Определенно недостает культуры всякой и глав­ным образом бывшей в немилости у Сталина куль­туры демократии, культуры человеческого общения свободных и равных между собой граждан. Не хва­тает аргументов, такта, навыка слушать оппонента, не терпится проявить власть, если она в наличии. В голосе прорезываются металлические нотки, взгляд твердеет, нечто монументальное появляется в самой фигуре. Даже человек, от природы одарен­ный, не всегда выдерживает испытание властью, подчас пустяковой. Из спеси, не обязательно коры­сти ради, он тешится чужой зависимостью. Хочу - выдам справку, хочу - нет, проставлю печать или буду только дышать на нее, помогу больному или не помогу, пропущу или задержу, приму на учебу или воздержусь, "облагодетельствую" или испорчу настроение, заставляю отбывать ценз повинностей и страданий, прежде чем ты - гражданин - полу­чишь положенное по Конституции. А схвати подоб­ного властолюбца за руку, он прикроется "государ­ственным резоном" или бумагой, которую читает справа налево, выискивая в ней между строк то, чего нет, или наглым - "не нравится, могу уйти рабо­тать в другое заведение".
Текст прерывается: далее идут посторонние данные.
(** X17. The question list and the grader agree: for a bank whose every
    question has an integer answer index into at least two options (what
    [admin_api_add_question] writes), each item [get_questions] returns
    carries an id under which [submit_quiz]'s scoring counts exactly the
    stored answer of that question as correct and every other option as
    wrong, also when the bank holds equal questions and the id is that of an
    earlier copy; so a registered participant who answers every returned
    question with its stored answer is recorded with [correct] equal to the
    number of questions returned and twice that many points. *)
Theorem get_questions_round_trip (db : database) (qs : list Question.t) (pick : bool)
  (name regno : string) (p : Participant.t) :
  bank_ok qs ->
  registered db regno p ->
  exists items : list Safe.t,
    get_questions (Some qs) pick = Return items
    /\ (forall (k : nat) (item : Safe.t),
          nth_error items k = Some item ->
          exists (q : Question.t) (a : Z),
            nth_error (chosen_set qs pick) k = Some q
            /\ shown_item item = shown q
            /\ py_as_int (Question.answer q) = Some a
            /\ 0 <= a < Z.of_nat (List.length (Safe.options item))
            /\ forall (i : nat) (s : Z),
                 answered_correctly qs i (answer_to item s) = (s =? a))
    /\ exists (db' : database) (r : Result.t),
         submit_quiz (Some qs)
           (submit_payload name regno (map (fun item => answer_to item (key_of qs item)) items))
           db
         = (Return submit_ok, db')
         /\ Result_of_participant db' (Participant.id p) = Some r
         /\ Result.correct r = Z.of_nat (List.length items)
         /\ Result.points r = 2 * Z.of_nat (List.length items).
Proof.
  intros Hok Hreg.
  destruct (get_questions_spec qs pick) as (items & Hrun & Hall).
  exists items. split; [exact Hrun |].
  assert (Hitems : forall (k : nat) (item : Safe.t),
             nth_error items k = Some item ->
             exists (q : Question.t) (a : Z),
               nth_error (chosen_set qs pick) k = Some q
               /\ shown_item item = shown q
               /\ py_as_int (Question.answer q) = Some a
               /\ 0 <= a < Z.of_nat (List.length (Safe.options item))
               /\ key_of qs item = a
               /\ forall (i : nat) (s : Z),
                    answered_correctly qs i (answer_to item s) = (s =? a)).
  { intros k item Hk.
    destruct (Forall2_nth_error_right _ _ _ Hall k item Hk) as (q & Hq & Hitem).
    assert (Hin : In q qs) by (apply (chosen_set_in qs pick), (nth_error_In _ _ Hq)).
    destruct (item_of_graded qs q item Hok Hin Hitem) as (a & Ha & Hr & Hkey & Hgrade).
    exists q, a. repeat split; try assumption; try apply Hr.
    destruct Hitem as (j & x & _ & Hshown & _). exact Hshown. }
  split.
  { intros k item Hk. destruct (Hitems k item Hk) as (q & a & H1 & H2 & H3 & H4 & _ & H6).
    exists q, a. repeat split; try assumption; apply H4. }
  destruct (submit_quiz_spec db qs name regno
              (map (fun item => answer_to item (key_of qs item)) items) p Hreg)
    as (db' & rid & Hsub & _ & Hres & _).
  eexists db', _. split; [exact Hsub |]. split; [exact Hres |].
  cbn [Result.correct Result.points].
  assert (Hcount : correct_count qs (map (fun item => answer_to item (key_of qs item)) items)
                   = List.length items).
  { unfold correct_count.
    rewrite (correct_count_from_all qs (map (fun item => answer_to item (key_of qs item)) items)).
    - apply length_map.
    - intros i d Hd. apply in_map_iff in Hd. destruct Hd as (item & <- & Hin).
      destruct (In_nth_error _ _ Hin) as [k Hk].
      destruct (Hitems k item Hk) as (q & a & _ & _ & _ & _ & Hkey & Hgrade).
      rewrite Hgrade, Hkey. apply Z.eqb_refl. }
  rewrite Hcount. split; [reflexivity | lia].
Qed.
(** The partial specializations [delimiters<..., wchar_t>], lines 162-168,
    191-194, 215-218 and 233-236. *)
Definition wide_specializations
  : list (partial_specialization (delimiter_values N)) :=
  [ {| argument := any_type; substitutes := unconstrained;
       defines := {| prefix := L "["; delimiter := L ", ";
                     postfix := L "]" |} |};
    {| argument := set_of any_type any_type any_type;
       substitutes := unconstrained;
       defines := {| prefix := L "{"; delimiter := L ", ";
                     postfix := L "}" |} |};
    {| argument := pair_of any_type any_type; substitutes := unconstrained;
       defines := {| prefix := L "("; delimiter := L ", ";
                     postfix := L ")" |} |};
    {| argument := tuple_of_types; substitutes := unconstrained;
       defines := {| prefix := L "<"; delimiter := L ", ";
                     postfix := L ">" |} |} ].

(** The primary template of lines 137-146 declares [values] and never
    defines it. *)
Definition values {V : Type} (s : selection V) : result V :=
  match s with
  | primary_template => IllFormed undefined_delimiter_values
  | selected v => Ok v
  | ambiguous => IllFormed ambiguous_partial_specialization
  end.
(** The responses sent during a run, one for each [Query]. *)
Fixpoint answers (evs : list event) (w : Watcher) : list string :=
  match evs with
  | [] => []
  | Query :: rest => response (store w) :: answers rest w
  | ev :: rest => answers rest (step w ev)
  end.

End Responder.

(** The response in the canonical form of the protocol, following the
    words of the specification: the exception code in lowercase
    hexadecimal after [0x], no padding. *)
Definition response_canonical (s : Store) : string :=
  if g_crashHappened s && haveCrash (g_lastCrash s) then
    "{ " +:+ quoted "crash" +:+ ": true, " +:+ quoted "pid" +:+ ": "
      +:+ to_string (pid (g_lastCrash s))
      +:+ ", " +:+ quoted "exe" +:+ ": " +:+ dquote +:+ exePath (g_lastCrash s)
      +:+ dquote +:+ ", " +:+ quoted "exception" +:+ ": " +:+ dquote +:+ "0x"
      +:+ to_hex (exceptionCode (g_lastCrash s))
      +:+ dquote +:+ ", " +:+ quoted "file" +:+ ": " +:+ dquote
      +:+ crashFile (g_lastCrash s) +:+ dquote +:+ " }" +:+ newline
  else crash_false +:+ newline.

(** ** The accept loop of [StartTCPServer]

    What the socket calls answer when the server starts, and, for each
    turn of the loop, what [accept] returns together with the store as it
    is when the turn takes the lock. [received] is what [recv] puts in the
    buffer, [None] when it returns nothing. *)
Record Startup := mkStartup {
  socket_ok : bool;
  bind_ok : bool;
  listen_ok : bool
}.

Inductive accepted :=
| AcceptError
| Client (received : option string).

Section Server.

Variables hex_text dec_text : string.

(** The messages sent, in order. After a failed [accept] the loop goes
    on ([continue]). *)
Fixpoint serve (conns : list (accepted * Store)) : list string :=
  match conns with
  | [] => []
  | (AcceptError, _) :: rest => serve rest
  | (Client _, s) :: rest => http hex_text dec_text s :: serve rest
  end.

Definition StartTCPServer (up : Startup) (conns : list (accepted * Store)) : list string :=
  if negb (socket_ok up) then []
  else if negb (bind_ok up) then []
  else if negb (listen_ok up) then []
  else serve conns.

End Server.

(** What the watcher thread keeps true of its state and of the store. *)
Definition watcher_ok (w : Watcher) : Prop :=
  if g_crashHappened (store w) then
    haveCrash (g_lastCrash (store w)) = true
    /\ exePath (g_lastCrash (store w)) = "unknown"
    /\ exceptionCode (g_lastCrash (store w)) = 0xC0000005
    /\ crashFile (g_lastCrash (store w)) = lastCore w
    /\ (0 <= pid (g_lastCrash (store w)) <= INT_MAX
      \/ 2 ^ 64 + INT_MIN <= pid (g_lastCrash (store w)) < 2 ^ 64)
    /\ starts_with "/mnt/virtfs/fawkes/crashes/core." (lastCore w) = true
  else
    store w = store_init /\ lastCore w = EmptyString.

End Linux.


(* ================================================================== *)
(** * The Windows agent (variant A, the in-process trap) *)
(* ================================================================== *)

Module Windows.

Definition CRASH_SUBDIR : string := "Z:\qemu".
Definition WER_KEY : string :=
  "SOFTWARE\Microsoft\Windows\Windows Error Reporting\LocalDumps".

(** [struct CrashInfo]; [pid] and [exceptionCode] are [DWORD]. *)
Record CrashInfo := mkCrashInfo {
  haveCrash : bool;
  exePath : string;
  pid : Z;
  exceptionCode : Z;
  crashFile : string
}.

Record Store := mkStore {
  g_crashHappened : bool;
  g_lastCrash : CrashInfo
}.

Definition store_init : Store :=
  mkStore false (mkCrashInfo false EmptyString 0 0 EmptyString).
Невидимые миру слезы? Бытовые неурядицы. Возможно, кого-то устроит нивелировка проблемы. Если же смотреть в корень, то придется заявить - многие наши недуги зачинаются совсем обыденно. В очередях, переполненном транспорте, собесах, врачебных учреждениях и т. д. складываются свои циклоны и антициклоны, воздействующие не толь­ко на сезонную погоду, но и на общественный кли­мат. Если подойти к проблеме под политическим углом зрения, то придется признать, что стихийно распространилась практика урезания де-факто со­циальных гарантий и гражданских прав советского человека или затруднения доступа к ним.

Кто может мириться, с олимпийским спокой­ствием взирать, как ветеранов Отечественной вой­ны, инвалидов, вернувшихся из Афганистана, оскорбляют бездушием и усмешкой, бросая вы­зов Постановлениям ЦК и правительства, как из­деваются над сиротами и престарелыми? Когда же хотя бы здесь воцарится порядок? За мелочь по­добные безобразия могут сходить только у людей, непоколебимо убежденных в волшебной силе па­лочной дисциплины и начальственного окрика. Для них демократия - ширма, дань моде, легкое недомогание наподобие насморка или развлече­ние, которое мы можем для разнообразия себе на­коротко позволить.

Встречаются, понятно, и такие, кто не утруждает себя самоанализом, ищет ответы на вопросы, кото­рые его волнуют, лишь вовне и за аксиому чтит при­способленчество. Приспосабливается всегда дер­жащий про запас вчерашний скарб. По одной этой причине нельзя ждать от него полной отдачи. Хоро­шо еще, если он не балласт, а только пассив. Впро­чем, пассивность охотно ищет себе извинения и на­ходит - зачем рисковать, быть деятельным, когда инициатива по-прежнему наказуема или связана с вагоном неудобств, мытарств, нервотрепки.

Для полноты картины придется упомянуть лю­дей, паразитирующих на бдительности и поточным методом производящих сомнения. По их мнению, партия уже зашла слишком далеко в революци­онных переменах, демократическом обновлении и гласности. В подтверждение скажут: смотрите, ка­кие волны провоцируют выступления в прессе, ка­кие крайние точки зрения "публика" выражает без опроса, на кого замахиваются.